(** C6: the source tree is the one file [setup.py]; it has no function
    or class definition, no control-flow statement and no assignment;
    it is an import followed by one expression statement, the call of
    [setup], whose every argument is a string literal, a list display
    of string literals, or the call [find_packages()]; the only list
    displays of the file are arguments of that call. *)
Theorem manifest_has_no_logic :
  map fst repository = ["setup.py"]
  /\ map snd repository = [setup_py]
  /\ filter is_definition (module_stmts setup_py) = []
  /\ filter is_control_flow (module_stmts setup_py) = []
  /\ filter is_assignment (module_stmts setup_py) = []
  /\ exists kws,
       setup_py = [ ImportFrom "setuptools" ["setup"; "find_packages"];
                    Expr (Call (Name "setup") [] kws) ]
       /\ calls_of "setup" setup_py = [([], kws)]
       /\ forallb (fun k => is_literal (keyword_value k)
                            || is_nullary_call (keyword_value k)) kws = true
       /\ filter (fun e => negb (is_literal e) && negb (is_nullary_call e))
                 (module_exprs setup_py)
          = [Call (Name "setup") [] kws; Name "setup"; Name "find_packages"].
Proof.
  repeat split; try reflexivity.
  eexists. split; [reflexivity|].
  repeat split; vm_compute; reflexivity.
Qed.

(** C7: the expression written for [packages] is the call
    [find_packages()] with no argument, a call of the function imported
    from [setuptools]; the value passed is what that call returns on
    the host, so any value is passed on some host. *)
Theorem packages_discovered (host : Host) :
  exists kw kws,
    declares host kw
    /\ calls_of "setup" setup_py = [([], kws)]
    /\ keyword_expr "packages" kws = Some (Call (Name "find_packages") [] [])
    /\ kwarg "packages" kw = Some (find_packages host [] [])
    /\ (exists t, run host setup_py = inr t
                  /\ EvCall "setuptools" "find_packages" [] [] ∈ t)
    /\ forall v, exists host' kw',
         declares host' kw' /\ kwarg "packages" kw' = Some v.
Proof.
  eexists. eexists. split.
  { eexists. split; [apply run_setup_py | reflexivity]. }
  split; [reflexivity|].
  split; [reflexivity|].
  split; [reflexivity|].
  split.
  { eexists. split; [apply run_setup_py|]. set_solver. }
  intros v. exists {| find_packages := fun _ _ => v |}.
  evaluated. reflexivity.
Qed.

(** C8, as the code has it: every evaluation ends without an error
    after calling [setup] once; two evaluations pass the same keywords
    with the same values, [packages] apart, which is what
    [find_packages()] returned in each; where that is the same value,
    the two calls have identical arguments. *)
Theorem setup_once_same_up_to_packages (host1 host2 : Host) :
  exists kw1 kw2,
    declares host1 kw1 /\ declares host2 kw2
    /\ keys kw1 = keys kw2
    /\ without "packages" kw1 = without "packages" kw2
    /\ kwarg "packages" kw1 = Some (find_packages host1 [] [])
    /\ kwarg "packages" kw2 = Some (find_packages host2 [] [])
    /\ (find_packages host1 [] [] = find_packages host2 [] [] -> kw1 = kw2).
Proof.
  eexists. eexists. split.
  { eexists. split; [apply run_setup_py | reflexivity]. }
  split.
  { eexists. split; [apply run_setup_py | reflexivity]. }
  repeat split; try (vm_compute; reflexivity).
  intros ->. reflexivity.
Qed.

Lemma setup_once_same_up_to_packages_witness :
  exists kw, declares package_directory kw
             /\ declares
                  {| find_packages := fun _ _ => VList [VStr "ply_processor"] |}
                  kw.
Proof.
  destruct (setup_once_same_up_to_packages package_directory
              {| find_packages := fun _ _ => VList [VStr "ply_processor"] |})
    as (kw1 & kw2 & H1 & H2 & _ & _ & _ & _ & Heq).
  exists kw1. split; [exact H1|].
  rewrite (Heq eq_refl). exact H2.
Defined.

(** C8, as stated, fails: evaluated in a directory with no package and
    in one that holds [ply_processor], the manifest calls [setup] with
    different arguments. *)
Lemma setup_arguments_differ :
  exists kw1 kw2,
    declares bare_directory kw1
    /\ declares package_directory kw2
    /\ kwarg "packages" kw1 = Some (VList [])
    /\ kwarg "packages" kw2 = Some (VList [VStr "ply_processor"])
    /\ kw1 <> kw2.
Proof.
  eexists. eexists. split.
  { eexists. split; [apply run_setup_py | reflexivity]. }
  split.
  { eexists. split; [apply run_setup_py | reflexivity]. }
  split; [reflexivity|]. split; [reflexivity|].
  intros Heq. apply (f_equal (kwarg "packages")) in Heq.
  vm_compute in Heq. discriminate Heq.
Qed.

(** C9: the description is the sentence below, which has the spec's
    phrase for the domain in it. *)
Theorem description_exact (host : Host) :
  exists kw d,
    declares host kw
    /\ kwarg "description" kw = Some (VStr d)
    /\ d = "A module for processing point clouds with plane fitting and bounding boxes"
    /\ occurrences
         "processing point clouds with plane fitting and bounding boxes" d = 1.
Proof.
  eexists. eexists. split.
  { eexists. split; [apply run_setup_py | reflexivity]. }
  split; [reflexivity|]. split; vm_compute; reflexivity.
Qed.

(** C10: each of the four requirements has [==] at one position only,
    none of the operators [>=], [<=], [>], [<], [~=], [!=] anywhere,
    and the four package names differ from one another. *)
Theorem requirements_are_exact_pins (host : Host) :
  exists kw reqs,
    declares host kw
    /\ kwarg "install_requires" kw = Some (VList (map VStr reqs))
    /\ length reqs = 4
    /\ Forall (fun r => occurrences "==" r = 1
                        /\ Forall (fun op => occurrences op r = 0)
                                  range_operators) reqs
    /\ NoDup (map requirement_name reqs)
    /\ map requirement_name reqs
       = ["open3d"; "numpy"; "matplotlib"; "matplotlib-inline"].
Proof.
  eexists.
  exists ["open3d==0.18.0"; "numpy==1.26.4"; "matplotlib==3.9.2";
          "matplotlib-inline==0.1.7"].
  split.
  { eexists. split; [apply run_setup_py | reflexivity]. }
  split; [reflexivity|]. split; [reflexivity|].
  split.
  { apply (bool_decide_unpack _). vm_compute. exact I. }
  split; [|vm_compute; reflexivity].
  apply (bool_decide_unpack _). vm_compute. exact I.
Qed.

(** ** Further facts about the manifest *)

(** X1: the author is Chen Xu, with the e-mail address
    cxu.self@gmail.com. *)
Theorem author_and_email (host : Host) :
  exists kw,
    declares host kw
    /\ kwarg "author" kw = Some (VStr "Chen Xu")
    /\ kwarg "author_email" kw = Some (VStr "cxu.self@gmail.com").
Proof. evaluated. split; reflexivity. Qed.

(** X2: the [setup] call passes nine keywords, in the order written,
    none of them twice, and no positional argument; the evaluated call
    has the keywords of the source, so no url, license, long
    description or other metadata is given. *)
Theorem setup_keywords_exact (host : Host) :
  exists kw kws,
    declares host kw
    /\ calls_of "setup" setup_py = [([], kws)]
    /\ map keyword_arg kws = keys kw
    /\ keys kw = [ "name"; "version"; "packages"; "install_requires";
                   "author"; "author_email"; "description"; "classifiers";
                   "python_requires" ]
    /\ NoDup (keys kw).
Proof.
  eexists. eexists. split.
  { eexists. split; [apply run_setup_py | reflexivity]. }
  split; [reflexivity|]. split; [reflexivity|]. split; [reflexivity|].
  apply (bool_decide_unpack _). vm_compute. exact I.
Qed.


(** X4: each requirement is a package name, [==] and a version, and
    nothing more: the name is made of lower-case letters, digits and
    hyphens, the version of digits and dots, so no requirement has a
    wildcard, an extra, an environment marker or a space. *)
Theorem requirements_name_and_release (host : Host) :
  exists kw reqs,
    declares host kw
    /\ kwarg "install_requires" kw = Some (VList (map VStr reqs))
    /\ Forall (fun r =>
                 r = requirement_name r +:+ "==" +:+ requirement_version r
                 /\ requirement_name r <> EmptyString
                 /\ requirement_version r <> EmptyString
                 /\ string_forall is_name_char (requirement_name r) = true
                 /\ string_forall is_release_char (requirement_version r)
                    = true) reqs
    /\ map requirement_version reqs = ["0.18.0"; "1.26.4"; "3.9.2"; "0.1.7"].
Proof.
  eexists.
  exists ["open3d==0.18.0"; "numpy==1.26.4"; "matplotlib==3.9.2";
          "matplotlib-inline==0.1.7"].
  split.
  { eexists. split; [apply run_setup_py | reflexivity]. }
  split; [reflexivity|].
  split; [|vm_compute; reflexivity].
  repeat (apply Forall_cons_2; [repeat split; try (vm_compute; reflexivity);
                                 vm_compute; discriminate|]).
  apply Forall_nil_2.
Qed.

----

When a line in the material above holds the word "file", copy that line.

◆ OUTPUT FOR THIS EXERCISE
(** C6: the source tree is the one file [setup.py]; it has no function
    displays of the file are arguments of that call. *)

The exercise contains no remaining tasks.